By AMERICAN HEART ASSOCIATION NEWS
First cousins Lisa Lee-Ranson and Lori Young have lost more than a dozen of their relatives to heart disease.
Young’s father died after an evening jog from a heart attack at age 32, when she was only 4 years old.
Ranson’s father had his first heart attack at 47. Since that occurred three decades ago, he has been living with heart failure after surviving multiple heart attacks and bypass surgeries.
The family’s long history of heart disease is mostly attributed to unusually high cholesterol. Young, now 53, found that she was affected by the genetic issue when she was 27 years old.
“I had just learned that I was pregnant. The doctor checked my cholesterol, and it was 600,” said Young. “Years later, when I was 39, I had a heart attack.”
Ranson’s high cholesterol also wreaked havoc on her when she was young. Diagnosed with high cholesterol in her early 30s, she had to have double bypass heart surgery at age 34.
“I had some burning sensation in my chest when I’d exert myself, like walk steps or walk distances. I had hoped it was acid reflux or something, but knowing my family history, I had it checked out,” Ranson said.
Her doctor scheduled a stress test, but he stopped her before she even completed it and admitted her straight to the hospital. A heart catheterization was done the next morning and found she had blockages in her heart of 90 and 99 percent.

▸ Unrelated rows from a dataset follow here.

(** Market 1 joins the group of markets 0 and 2, market 2 resolves, and market 0
    trades at 40 cents. *)
Definition ex_lp : gmap Z (list Nanos) := {[ 0 := [500000000; 500000000] ]}.
Definition ex_fresh : option (list (Z * list Nanos)) := Some [(0, [400000000; 600000000])].
Definition ex_merged : gmap Z (list Nanos) * gmap Z (list Nanos) := merge_prices ex_fresh {[0]} (tradeable_markets ex_m5) ∅ ex_lp.
Definition ex_market_block : BlockWitness := market_block ex_m3 ex_m5 ex_lp ex_merged.

Lemma ex_m3_inv : market_inv ex_m3.
Proof.
  eapply (market_steps_inv map_to_list); [done| |by apply (market_init_inv ex_q)]. etrans; [apply ex_run1|].
  destruct (step_after (create_market "B") ex_m1) as [a1 H1]; [by vm_compute|].
  destruct (step_after (create_market "C") (after (create_market "B") ex_m1)) as [a2 H2]; [by vm_compute|].
  destruct (step_after (create_market_group_with_key "race" (Some "g1"%string) [2; 0; 2]) ex_m2) as [a3 H3]; [by vm_compute|].
  eapply rtc_l; [by eapply mstep_create|]. eapply rtc_l; [by eapply mstep_create|]. apply rtc_once. by eapply mstep_group_key.
Qed.
Lemma ex_m3_queue : resolutions ex_m3 = [] ∧ extensions ex_m3 = [].
Proof. by vm_compute. Qed.
Lemma ex_stable_run : rtc (stable_op map_to_list) ex_m3 ex_m5.
Proof.
  destruct (step_after (extend_market_group 0 1) ex_m3) as [a4 H4]; [by vm_compute|]. destruct ex_resolves as [r H5].
  eapply rtc_l; [split; [apply op_market; by eapply mstep_extend|]|apply rtc_once; split; [apply op_market; by eapply mstep_resolve|]];
    unfold keeps_groups; vm_compute; lia.
Qed.
Lemma ex_m5_events : resolutions ex_m5 = [(2, 700)] ∧ extensions ex_m5 = [(0, 1)].
Proof. by vm_compute. Qed.
Lemma ex_prices_start : prices_inv ex_m3 ex_lp.
Proof.
  intros m ps H. unfold ex_lp in H. apply lookup_singleton_Some in H as [<- <-]. split; [exists (mkMarket 0 "A"); by vm_compute|]. split; [done|].
  repeat constructor; unfold NANOS_PER_DOLLAR; lia.
Qed.
Lemma ex_tradeable : tradeable_markets ex_m5 = {[0; 1]}.
Proof. by vm_compute. Qed.
Lemma ex_fresh_ok : fresh_ok ex_m5 ex_fresh {[0]}.
Proof.
  split; [rewrite ex_tradeable; set_solver|]. intros l m ps [= <-] [= -> ->]%list_elem_of_singleton _. split; [done|].
  repeat constructor; unfold NANOS_PER_DOLLAR; lia.
Qed.
(* ===== verification/BlockChain.v ===== *)
(** * BlockChain: accepted blocks form a chain of states

    Layer 3 accepts exactly the headers that commit to the witness's states and
    events and extend the previous header; consecutive accepted blocks agree on
    the state between them. *)
From S2P Require Import Prelude Types Order MmConstraint Account Digest Snapshots Finalize Witness Sidecar SettlementVerifier MatchVerifier OrdersVerifier L1Protocol DepositFrontier AccountKeys WebAuthn Signing ClientAction KeyTransition WitnessBytes WitnessDecode WitnessTyping WitnessRoundtrip WitnessExact SystemVerifier BridgeSidecar SidecarMarkets StateCommitment StateBinding.

#[global] Instance leaf_le_total : Total leaf_le.
Proof. intros x y. apply bytes_le_total. Qed.
Lemma from_violations_valid l : vr_valid (from_violations l) = true ↔ l = [].
Proof. apply bool_decide_eq_true. Qed.
Lemma merge_valid r r' : vr_valid (VerificationResult_merge r r') = true ↔ vr_valid r = true ∧ vr_valid r' = true.
Proof. cbn. destruct (vr_valid r'); naive_solver. Qed.

Lemma header_preimage_inj h h' : header_typed h → header_typed h' → header_preimage h = header_preimage h' → h = h'.
Proof.
  intros Hh Hh' H. pose proof (decodes_header h Hh) as D. pose proof (decodes_header h' Hh') as D'. unfold append_header in D, D'.
  unfold append_u64, append_u32 in *. unfold header_preimage in H. rewrite H in D. by eapply decodes_inj.
Qed.

(** The contents of a key/value store after a batch of writes: the last write of a
    key stays. *)
Definition written (leaves : list (Bytes * Bytes)) : gmap Bytes Bytes := foldl (λ m e, <[e.1 := e.2]> m) ∅ leaves.
Lemma written_lookup l k v : NoDup l.*1 → written l !! k = Some v ↔ (k, v) ∈ l.
Proof.
  intros Hnd. unfold written. rewrite (foldl_insert_lookup fst snd); [|done|intros; apply lookup_empty]. rewrite lookup_empty. split.
  - intros [([k' v'] & Hin & Hk & Hv)|?]; [|done]. cbn in Hk, Hv. by subst.
  - intros Hin. left. by exists (k, v).
Qed.
Lemma written_inj l l' : NoDup l.*1 → NoDup l'.*1 → written l = written l' → l ≡ₚ l'.
Proof.
  intros Hl Hl' H. apply NoDup_Permutation; [by eapply NoDup_fmap_1|by eapply NoDup_fmap_1|]. intros [k v]. by rewrite <- !written_lookup, H.
Qed.

Section chain.
Context (sha256 blake3 : Bytes → Bytes) (qmdb_root : list (Bytes * Bytes) → Bytes) (keyless_root : list Bytes → Bytes).

Lemma state_root_Ok {E} accounts s root : compute_state_root_with_sidecar sha256 qmdb_root (E := E) accounts s = Ok root →
  root = qmdb_root (state_root_leaves sha256 accounts s).
Proof.
  unfold compute_state_root_with_sidecar, state_root_from_leaves. cbn zeta. unfold state_root_leaves. rewrite stable_sort_idemp by apply _.
  destruct (forallb _ _); congruence.
Qed.

(** What layer 3 establishes about a block. *)
Record block_commits (w : BlockWitness) : Prop := {
  bc_state : hd_state_root (bw_header w) = qmdb_root (state_root_leaves sha256 (bw_post_state w) (bw_state_sidecar w));
  bc_events : hd_events_root (bw_header w) =
    keyless_root (event_leaf_values (bw_system_events w) (bw_orders w) (bw_rejections w) (bw_fills w));
  bc_previous : match bw_previous_header w with
    | Some prev => hd_state_root prev = qmdb_root (state_root_leaves sha256 (bw_pre_state w) (bw_pre_state_sidecar w)) ∧
                   hd_parent_hash (bw_header w) = hash_header blake3 prev ∧ hd_height (bw_header w) = hd_height prev + 1
    | None => hd_parent_hash (bw_header w) = replicate 32 0 ∧ hd_height (bw_header w) = 1
    end;
  bc_orders : hd_order_count (bw_header w) = wrap U32 (Z.of_nat (length (bw_orders w) + length (bw_rejections w)));
  bc_fills : hd_fill_count (bw_header w) = wrap U32 (Z.of_nat (length (bw_fills w)));
}.

Lemma check_previous_nil {E} w vs : check_previous sha256 blake3 qmdb_root (E := E) w = Ok vs → vs = [] ↔
  match bw_previous_header w with
  | Some prev => hd_state_root prev = qmdb_root (state_root_leaves sha256 (bw_pre_state w) (bw_pre_state_sidecar w)) ∧
                 hd_parent_hash (bw_header w) = hash_header blake3 prev ∧ hd_height (bw_header w) = hd_height prev + 1
  | None => hd_parent_hash (bw_header w) = replicate 32 0 ∧ hd_height (bw_header w) = 1
  end.
Proof.
  unfold check_previous. cbn zeta. destruct (bw_previous_header w) as [prev|].
  - intros (root & Hr%state_root_Ok & H)%obind_Ok. apply obind_Ok in H as (n & Hn & [= <-]). apply arith_Ok in Hn as [-> _]. subst root.
    rewrite !app_nil, !flag_nil, !bool_decide_eq_false, negb_false_iff, Z.eqb_eq. split.
    + intros (H1 & H2 & H3). split_and!; [symmetry; by apply dec_stable|symmetry; by apply dec_stable|done].
    + intros (H1 & H2 & H3). split_and!; [intros H; by apply H|intros H; by apply H|done].
  - intros [= <-]. rewrite app_nil, !flag_nil, bool_decide_eq_false, negb_false_iff, Z.eqb_eq. split; intros [H1 H2]; (split; [|done]); [by apply dec_stable|intros H; by apply H].
Qed.

Lemma verify_block_exact {E} w r : verify_block sha256 blake3 qmdb_root keyless_root (E := E) w = Ok r → vr_valid r = true ↔ block_commits w.
Proof.
  unfold verify_block. cbn zeta. intros (root & Hr%state_root_Ok & H)%obind_Ok. apply obind_Ok in H as (er & He & H). apply obind_Ok in H as (v3 & Hp & [= <-]).
  unfold compute_events_root, events_root_from_event_bytes in He. destruct (forallb _ _); [|done]. injection He as <-. subst root.
  apply check_previous_nil in Hp. rewrite from_violations_valid, !app_nil, !flag_nil, !bool_decide_eq_false, !negb_false_iff, !Z.eqb_eq, Hp. split.
  - intros (H1 & H2 & H3 & H4 & H5). split; try done; symmetry; by apply dec_stable.
  - intros [H1 H2 H3 H4 H5]. split_and!; try done; intros H; by apply H.
Qed.

(** The leaves a block writes for the state it ends in, and for the one it starts from. *)
Definition post_leaves (w : BlockWitness) : list (Bytes * Bytes) := state_root_leaves sha256 (bw_post_state w) (bw_state_sidecar w).
Definition pre_leaves (w : BlockWitness) : list (Bytes * Bytes) := state_root_leaves sha256 (bw_pre_state w) (bw_pre_state_sidecar w).
(** [w'] continues [w] under the parent header [h], unless its header or its store
    contents share a hash with other ones. *)
Definition states_chain (w w' : BlockWitness) (h : WitnessBlockHeader) : Prop :=
  (h = bw_header w ∧ hd_height (bw_header w') = hd_height (bw_header w) + 1 ∧ written (post_leaves w) = written (pre_leaves w') ∧
    (NoDup (post_leaves w).*1 → NoDup (pre_leaves w').*1 →
      same_state (bw_post_state w) (bw_state_sidecar w) (bw_pre_state w') (bw_pre_state_sidecar w') ∨ collision sha256)) ∨
  (bw_header w ≠ h ∧ hash_header blake3 (bw_header w) = hash_header blake3 h) ∨
  (written (post_leaves w) ≠ written (pre_leaves w') ∧ qmdb_root (post_leaves w) = qmdb_root (pre_leaves w')).

Lemma chain_step {E E'} w w' r r' h : header_typed (bw_header w) → header_typed h → Forall account_typed (bw_post_state w) → sidecar_typed (bw_state_sidecar w) →
  Forall account_typed (bw_pre_state w') → sidecar_typed (bw_pre_state_sidecar w') →
  verify_block sha256 blake3 qmdb_root keyless_root (E := E) w = Ok r → vr_valid r = true →
  verify_block sha256 blake3 qmdb_root keyless_root (E := E') w' = Ok r' → vr_valid r' = true →
  bw_previous_header w' = Some h → hd_parent_hash (bw_header w') = hash_header blake3 (bw_header w) →
  states_chain w w' h.
Proof.
  intros Hh Hh' Ha Hs Ha' Hs' Hr Hv Hr' Hv' Hprev Hp. apply (verify_block_exact w r Hr) in Hv as [Hst _ _ _ _]. apply (verify_block_exact w' r' Hr') in Hv' as [_ _ Hl _ _].
  rewrite Hprev in Hl. destruct Hl as (Hpre & Hpar & Hheight). rewrite Hp in Hpar. unfold states_chain.
  destruct (decide (header_preimage (bw_header w) = header_preimage h)) as [E1|E1].
  2: { right. left. split; [|done]. intros Heq. apply E1. by rewrite Heq. }
  apply header_preimage_inj in E1 as <-; [|done..]. rewrite Hst in Hpre.
  destruct (decide (written (post_leaves w) = written (pre_leaves w'))) as [E2|E2]; [left|right; right; split; [done|exact Hpre]].
  split_and!; [done..|]. intros Hn Hn'. apply leaves_bind; [done..|]. by apply written_inj.
Qed.
End chain.

(** The layers accept together exactly when each does. *)
Lemma verify_full_valid sha256 blake3 keccak256 p256 {B : BorshFormat} iter qmdb_root keyless_root w d r :
  verify_full sha256 blake3 keccak256 p256 iter qmdb_root keyless_root w d = Ok r →
  ∃ r1 r2 r3 r4 r5 r6, verify_match w d = Ok (E := Empty_set) r1 ∧ verify_system sha256 blake3 p256 w = Ok r2 ∧ verify_settlement blake3 iter w = Ok (E := Empty_set) r3 ∧
    verify_block sha256 blake3 qmdb_root keyless_root w = Ok (E := Empty_set) r4 ∧ verify_orders w = Ok (E := Empty_set) r5 ∧ verify_sidecar blake3 keccak256 w = Ok r6 ∧
    (vr_valid r = true ↔ vr_valid r1 = true ∧ vr_valid r2 = true ∧ vr_valid r3 = true ∧ vr_valid r4 = true ∧ vr_valid r5 = true ∧ vr_valid r6 = true).
Proof.
  unfold verify_full. cbn zeta. intros (r1 & H1 & H)%obind_Ok. apply obind_Ok in H as (r2 & H2 & H). apply obind_Ok in H as (r3 & H3 & H).
  apply obind_Ok in H as (r4 & H4 & H). apply obind_Ok in H as (r5 & H5 & H). apply obind_Ok in H as (r6 & H6 & [= <-]).
  exists r1, r2, r3, r4, r5, r6. rewrite !merge_valid. tauto.
Qed.

(** C10: two blocks the full verifier accepts, the second naming the first as its
    parent, agree on what lies between them: the second's previous header is the
    first's header, its height is one more, and the state store it starts from has
    exactly the contents of the store the first ended with; if moreover neither
    state lists a key twice, the two states are the same (accounts, markets, groups,
    withdrawals, resting orders, reservations, bridge cursors and quarantine) unless
    sha256, under which the quarantine ledger is committed, has a collision.  The only
    escapes are that these two headers differ and share their blake3 hash, or that
    these two stores differ in contents and share their root. *)
Theorem verified_blocks_chain sha256 blake3 keccak256 p256 {B : BorshFormat} iter qmdb_root keyless_root w w' d d' r r' h :
  witness_typed w → witness_typed w' →
  verify_full sha256 blake3 keccak256 p256 iter qmdb_root keyless_root w d = Ok r → vr_valid r = true →
  verify_full sha256 blake3 keccak256 p256 iter qmdb_root keyless_root w' d' = Ok r' → vr_valid r' = true →
  hd_parent_hash (bw_header w') = hash_header blake3 (bw_header w) → bw_previous_header w' = Some h →
  states_chain sha256 blake3 qmdb_root w w' h.
Proof.
  intros Hw Hw' Hr Hv Hr' Hv' Hp E. apply verify_full_valid in Hr as (? & ? & ? & r4 & ? & ? & _ & _ & _ & Hb & _ & _ & Hr).
  apply verify_full_valid in Hr' as (? & ? & ? & r4' & ? & ? & _ & _ & _ & Hb' & _ & _ & Hr'). rewrite Hr in Hv. rewrite Hr' in Hv'. destruct_and!.
  assert (header_typed h) as Hh. { pose proof (wt_previous_header w' Hw') as Ht. by rewrite E in Ht. }
  by apply (chain_step (E := Empty_set) (E' := Empty_set) sha256 blake3 qmdb_root keyless_root w w' r4 r4' h); first [apply Hw|apply Hw'|done].
Qed.

(** ** Two empty blocks over one account *)

Definition ex_digest (b : Bytes) : Bytes := le_bytes 32 (foldl (λ a x, Z.land (a * 31 + x + 1) 65535) 7 b).
Definition ex_state_root (leaves : list (Bytes * Bytes)) : Bytes := ex_digest (leaves ≫= λ e, e.1 ++ e.2).
Definition ex_events_root (l : list Bytes) : Bytes := ex_digest (concat l).
Definition ex_frontier : list Bytes := replicate 32 (replicate 32 0).
Definition ex_link_account : AccountSnapshot := mkAccountSnapshot 1 500 500 [(7, 0, 4); (7, 1, 4)] (replicate 32 0) (account_keys_digest ex_digest 1 []) 0.
Definition ex_link_sidecar : StateSidecarSnapshot :=
  mkStateSidecarSnapshot (mkBridgeStateSnapshot 0 (default [] (deposit_root_from_frontier ex_digest ex_frontier 0)) 5 0 [] [])
    [mkMarketSnapshot 7 "m" 2 StatusActive (replicate 32 1) "t" [400000000; 600000000]] [] [] [].
Definition ex_link_header (height : Z) (parent : Bytes) : WitnessBlockHeader :=
  mkWitnessBlockHeader height parent (ex_state_root (state_root_leaves ex_digest [ex_link_account] ex_link_sidecar)) (ex_events_root []) 0 0 (1000 * height).
Definition ex_link_block (header : WitnessBlockHeader) (previous : option WitnessBlockHeader) : BlockWitness :=
  mkBlockWitness header previous (replicate 32 4) [] [] [] (mkDepositAccumulatorWitness ex_frontier 0 []) [] ∅ 0 0 [] [] [ex_link_account] [ex_link_account]
    [ex_link_account] [(1, [])] ex_link_sidecar ex_link_sidecar [].
Definition ex_link1 : BlockWitness := ex_link_block (ex_link_header 1 (replicate 32 0)) None.
Definition ex_link2 : BlockWitness := ex_link_block (ex_link_header 2 (hash_header ex_digest (bw_header ex_link1))) (Some (bw_header ex_link1)).
Definition ex_full (w : BlockWitness) : outcome Empty_set VerificationResult :=
  verify_full ex_digest ex_digest ex_digest (λ _ _ _, true) map_to_list ex_state_root ex_events_root w false.

Lemma accepted {E} (o : outcome E VerificationResult) : match o with Ok r => vr_valid r | _ => false end = true → ∃ r, o = Ok r ∧ vr_valid r = true.
Proof. destruct o as [r| |]; [by exists r|done..]. Qed.
Lemma ex_link1_valid : match ex_full ex_link1 with Ok r => vr_valid r | _ => false end = true.
Proof. vm_compute. reflexivity. Qed.
Lemma ex_link2_valid : match ex_full ex_link2 with Ok r => vr_valid r | _ => false end = true.
Proof. vm_compute. reflexivity. Qed.
Lemma ex_link_typed header previous : header_typed header → of_option header_typed previous → witness_typed (ex_link_block header previous).
Proof. intros Hh Hp. constructor; [exact Hh|exact Hp|..]. all: try match goal with |- map_typed _ _ _ => split; [apply map_Forall_empty|by vm_compute] end. all: ground. Qed.
Lemma ex_link1_typed : header_typed (bw_header ex_link1).
Proof. ground. Qed.
Lemma ex_link2_typed : header_typed (bw_header ex_link2).
Proof. ground. Qed.

Lemma verified_blocks_chain_witness : states_chain ex_digest ex_digest ex_state_root ex_link1 ex_link2 (bw_header ex_link1).
Proof.
  destruct (accepted (ex_full ex_link1) ex_link1_valid) as (r & E1 & H1). destruct (accepted (ex_full ex_link2) ex_link2_valid) as (r' & E2 & H2).
  apply (verified_blocks_chain ex_digest ex_digest ex_digest (λ _ _ _, true) map_to_list ex_state_root ex_events_root ex_link1 ex_link2 false false r r' (bw_header ex_link1)).
  - exact (ex_link_typed _ None ex_link1_typed I).
  - exact (ex_link_typed _ (Some _) ex_link2_typed ex_link1_typed).
  - exact E1.
  - exact H1.
  - exact E2.
  - exact H2.
  - reflexivity.
  - reflexivity.
Defined.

“When my parents came into my hospital room that night, my dad was crying, he was blaming himself and our family genes,” Ranson said.
High cholesterol is a risk factor for coronary heart disease, heart attack and stroke. It’s often the result of an unhealthy lifestyle, such as eating a poor diet and being physically inactive.
But for one in every 250 Americans, genetic risks matter most. They’re living with familial hypercholesterolemia, an inherited defect in which the LDL, or “bad” cholesterol, levels in the blood remain very high without treatment. Diet and exercise alone are usually no match for familial hypercholesterolemia.
Young began treating her high cholesterol with medications after the birth of her son. She exercised, did yoga and followed a good diet. She stopped eating meat and most fats for a year. But her numbers never dipped below 196.
Despite the challenges, Young has outlived her father by two decades and continues to thrive. It’s the awareness of her risk and proactively living to avoid a worsening heart condition that keeps her alive and well.
Ranson, like her cousin, took control of her life and numbers. She lives today without limitations, but takes cholesterol-lowering medications, exercises and eats right.
Young’s message to people of all ages, whether they have a family history of high cholesterol or not: “Go to the doctor and have a good checkup. Knowledge is what will save you.”